What is needed –
Word for word, give again the line holding "(bindings s, item)" and each line after it to the end of the listing below.

§

Definition git_safe_query_verb_index (words : list bytes) : option nat := verb_index_from 1 (drop 1 words).

Definition is_git_word (words : list bytes) : bool := match words with w :: _ => w =b $"git" | [] => false end.

Definition git_words_have_unsafe_query_option (words : list bytes) : bool :=
  is_git_word words
  && (existsb git_query_option_is_unsafe (drop 1 words)
      || match git_safe_query_verb_index words with Some i => bool_decide (words !! i = Some $"grep") | None => false end
         && existsb (starts_with $"-O") (drop 1 words)).

Definition git_words_are_read_only_query (words : list bytes) : bool :=
  is_git_word words && negb (git_has_exec_risk_global words)
  && match git_safe_query_verb_index words with
     | Some i => match words !! i with Some verb => existsb (beq verb) SAFE_GIT_SUBCOMMANDS | None => false end
     | None => false
     end
  && negb (git_words_have_unsafe_query_option words).

(** ** Configuration of repositories *)

(** [filter_command_driver] *)
Definition filter_command_driver (name : bytes) : option bytes :=
  head ← get_to 7 name;
  if negb (eq_ignore_ascii_case head $"filter.") then None
  else
    rest ← get_from 7 name;
    '(driver, prop) ← rsplit_once "."%char rest;
    if negb (driver =b [])
       && (eq_ignore_ascii_case prop $"clean" || eq_ignore_ascii_case prop $"smudge" || eq_ignore_ascii_case prop $"process")
    then Some driver else None.

Definition filter_driver_name_is_pinnable (driver : bytes) : bool :=
  match driver with
  | [] => false
  | a :: rest =>
      is_ascii_alphanumeric a
      && forallb (fun c => is_ascii_alphanumeric c || bool_decide (c = "_"%char) || bool_decide (c = "-"%char)) rest
  end.

Definition local_includeif_unsupported (name : bytes) : bool :=
  match get_to 10 name with
  | None => false
  | Some head =>
      eq_ignore_ascii_case head $"includeif."
      && let condition := match split_once ":"%char (default [] (get_from 10 name)) with Some (c, _) => c | None => default [] (get_from 10 name) end in
         negb (existsb (beq (to_ascii_lowercase condition)) [$"gitdir"; $"gitdir/i"; $"onbranch"])
  end.

Inductive ConfigLevel := LocalLevel | WorktreeLevel | OtherLevel.

(** An entry as libgit2 gives it: [None] for what is not UTF-8. *)
Record ConfigEntry := mkConfigEntry {
  level : ConfigLevel;
  entry_name : option bytes;
  has_value : bool;
  entry_value : option bytes;
}.

Inductive Discovered := NoRepository | DiscoverFailed | Discovered_at (git_dir common_dir : bytes).

(** libgit2: discovery, the entries of all levels (a failure to open or list them, or
    to read one), and booleans; and whether a path opens as a regular file. *)
Class GitLib := {
  discover : bytes → Discovered;
  config_entries : bytes → option (list (option ConfigEntry));
  parse_bool_ok : bytes → bool;
  open_regular : bytes → option (option bool);
}.

Section Config.
Context {git : GitLib}.

(** [path_unreadable]: [None] when there is no such file, [Some None] when it does not
    open or has no metadata. *)
Definition path_unreadable (p : bytes) : bool :=
  match open_regular p with None => false | Some None => true | Some (Some is_file) => negb is_file end.

(** The loop over the entries. *)
Fixpoint local_entries (es : list (option ConfigEntry)) : option (list (bytes * bytes)) :=
  match es with
  | [] => Some []
  | None :: _ => None
  | Some e :: es =>
      match level e with
      | OtherLevel => local_entries es
      | _ =>
          match entry_name e with
          | None => None
          | Some name =>
              if local_includeif_unsupported name then None
              else
                let is_filter := bool_decide (is_Some (filter_command_driver name)) in
                if has_value e then
                  match entry_value e with
                  | Some value => cons (name, value) <$> local_entries es
                  | None => if is_filter then None else local_entries es
                  end
                else if is_filter then None
                else cons (name, $"true") <$> local_entries es
          end
      end
  end.

Definition read_local_git_config_entries (cwd : bytes) : option (list (bytes * bytes)) :=
  match discover cwd with
  | NoRepository => Some []
  | DiscoverFailed => None
  | Discovered_at git_dir common =>
      if path_unreadable (push common $"config") || path_unreadable (push git_dir $"config") || path_unreadable (push git_dir $"config.worktree")
      then None
      else es ← config_entries cwd; local_entries es
  end.

Definition local_git_config_entry_is_exec (name value : bytes) : bool :=
  let name := to_ascii_lowercase name in
  let value := trim value in
  if value =b [] then false
  else if name =b $"core.fsmonitor" then negb (parse_bool_ok value)
  else if name =b $"diff.external" then true
  else if match strip_prefix $"diff." name with
          | Some rest => ends_with $".command" rest || ends_with $".textconv" rest || ends_with $".external" rest
          | None => false
          end then true
  else if bool_decide (is_Some (filter_command_driver name)) then true
  else match strip_prefix $"alias." name with
       | Some alias => existsb (beq alias) SAFE_GIT_SUBCOMMANDS && starts_with $"!" value
       | None => false
       end.

Definition local_repo_config_has_exec_risk (cwd : bytes) : bool :=
  match read_local_git_config_entries cwd with
  | None => true
  | Some es => existsb (fun e => local_git_config_entry_is_exec e.1 e.2) es
  end.

(** The drivers whose commands are set, sorted and without repetition. *)
Fixpoint insert_driver (d : bytes) (ds : list bytes) : list bytes :=
  match ds with
  | [] => [d]
  | x :: xs => if d =b x then ds else if bytes_leb d x then d :: ds else x :: insert_driver d xs
  end.

Fixpoint collect_drivers (es : list (bytes * bytes)) (ds : list bytes) : option (list bytes) :=
  match es with
  | [] => Some ds
  | (name, value) :: es =>
      if trim value =b [] then collect_drivers es ds
      else match filter_command_driver name with
           | None => collect_drivers es ds
           | Some driver => if filter_driver_name_is_pinnable driver then collect_drivers es (insert_driver driver ds) else None
           end
  end.

Definition local_content_filter_drivers (cwd : bytes) : option (list bytes) :=
  es ← read_local_git_config_entries cwd; collect_drivers es [].

Definition driver_pins (d : bytes) : list bytes :=
  [$"filter." ++ d ++ $".clean="; $"filter." ++ d ++ $".smudge="; $"filter." ++ d ++ $".process="; $"filter." ++ d ++ $".required=false"].

Definition content_filter_config_pins (cwd : bytes) : option (list bytes) :=
  (fun drivers => concat (map driver_pins drivers)) <$> local_content_filter_drivers cwd.

(** ** Directories of a script *)

Definition is_static_path_operand (p : bytes) : bool :=
  negb (p =b []) && negb (p =b $"-") && negb (starts_with $"-" p) && negb (contains_byte "$"%char p) && negb (contains_byte "`"%char p)
  && negb (contains_str $"$(" p).

Definition join_cwd (base operand : bytes) : bytes := if is_absolute operand then operand else push base operand.
(* ===== verification/Delivery.v ===== *)
(** * Message delivery lifecycle

    [crates/common/xai-message-delivery-core/src/lifecycle.rs]: messages owned
    by a turn move from pending to projecting to delivered, until the turn ends
    and each owner is handed back exactly once. *)

From S2P Require Import Prelude.

Section Delivery.
Context {Identity Source Content Completion PromptId Epoch : Type}.
Context `{EqDecision Identity, EqDecision PromptId, EqDecision Epoch}.

Record TurnBinding := mkBinding { prompt_id : PromptId; epoch : Epoch }.

#[export] Instance TurnBinding_eq_dec : EqDecision TurnBinding.
Proof. solve_decision. Defined.

Record DeliveryMessage := mkMessage { identity : Identity; source : Source; content : Content }.

Record OwnedDelivery := mkOwned {
  binding : TurnBinding;
  message : DeliveryMessage;
  completion : Completion;
}.

Inductive DeliverySlot :=
| Pending (o : OwnedDelivery)
| Projecting (o : OwnedDelivery)
| Delivered (o : OwnedDelivery).

Definition owned (s : DeliverySlot) : OwnedDelivery :=
  match s with Pending o | Projecting o | Delivered o => o end.

Inductive TerminalCause := CauseCompletion | SoftCancel | Rewind | HardTeardown | ActorDrop.

Definition falls_back (c : TerminalCause) : bool :=
  match c with CauseCompletion | SoftCancel | Rewind => true | HardTeardown | ActorDrop => false end.

Inductive TerminalTarget := Turn (b : TurnBinding) | All.

Record TerminalTransition := mkTransition {
  fallbacks : list OwnedDelivery;
  completions : list OwnedDelivery;
}.

(** [MessageDeliveryLifecycle]: its slots, front first. *)
Definition Lifecycle : Type := list DeliverySlot.

Definition slot_identity (s : DeliverySlot) : Identity := identity (message (owned s)).

Definition contains_identity (l : Lifecycle) (i : Identity) : bool :=
  existsb (fun s => bool_decide (slot_identity s = i)) l.
Definition rewrite_result (pending : Bindings) (id : bytes) : Bindings * bytes :=
  match find_queue pending id with
  | Some (k, queue) =>
      if 1 <? length queue then (<[k := remove_position id queue]> pending, id) else (pending, id)
  | None =>
      match pending !! id with
      | Some queue =>
          if 1 <? length queue then
            match queue with
            | canonical :: rest => (<[id := rest]> pending, canonical)
            | [] => (pending, id)
            end
          else match queue with
               | canonical :: _ => (pending, canonical)
               | [] => (pending, id)
               end
      | None => (pending, id)
      end
  end.

Definition with_id (r : ToolResultItem) (id : bytes) : ToolResultItem :=
  mkResult id (result_content r) (result_images r).

(** ** Repair of a history *)

(** One round of the loop of [repair_tool_call_ids]. *)
Definition repair_item (u rs : gset bytes) (pending : Bindings) (item : ConversationItem)
  : gset bytes * gset bytes * Bindings * nat * ConversationItem :=
  match item with
  | IAssistant _ =>
      let '(s, item) := normalize_calls item u rs in (used s, reserved s, bindings s, reminted s, item)
  | IToolResult r =>
      let '(pending, id) := rewrite_result pending (tool_call_id r) in
      (u, rs, pending, 0, IToolResult (with_id r id))
  | _ => (u, rs, ∅, 0, item)
  end.

Fixpoint repair_go (u rs : gset bytes) (pending : Bindings) (items : list ConversationItem)
  : nat * list ConversationItem :=
  match items with
  | [] => (0, [])
  | item :: r =>
      let '(u, rs, pending, count, item) := repair_item u rs pending item in
      let '(n, r) := repair_go u rs pending r in
      (count + n, item :: r)
  end.

Definition repair_tool_call_ids (items : list ConversationItem) : nat * list ConversationItem :=
  repair_go ∅ (all_ids items) ∅ items.

(** ** Ingest *)

(** [ToolCallIdIngest::normalize]; the state is [pending]. *)
Definition ingest_normalize (pending : Bindings) (history : list ConversationItem)
    (item : ConversationItem) : Bindings * ConversationItem :=
  match item with
  | IAssistant _ =>
      let '(s, item) := normalize_calls item (call_ids history) (all_ids history ∪ all_ids [item]) in
      (bindings s, item)
  | IToolResult r =>
      let '(pending, id) := rewrite_result pending (tool_call_id r) in
      (pending, IToolResult (with_id r id))
  | _ => (∅, item)
  end.

Definition ingest_clear (pending : Bindings) : Bindings := ∅.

§

Result below –
      (bindings s, item)
  | IToolResult r =>
      let '(pending, id) := rewrite_result pending (tool_call_id r) in
      (pending, IToolResult (with_id r id))
  | _ => (∅, item)
  end.

Definition ingest_clear (pending : Bindings) : Bindings := ∅.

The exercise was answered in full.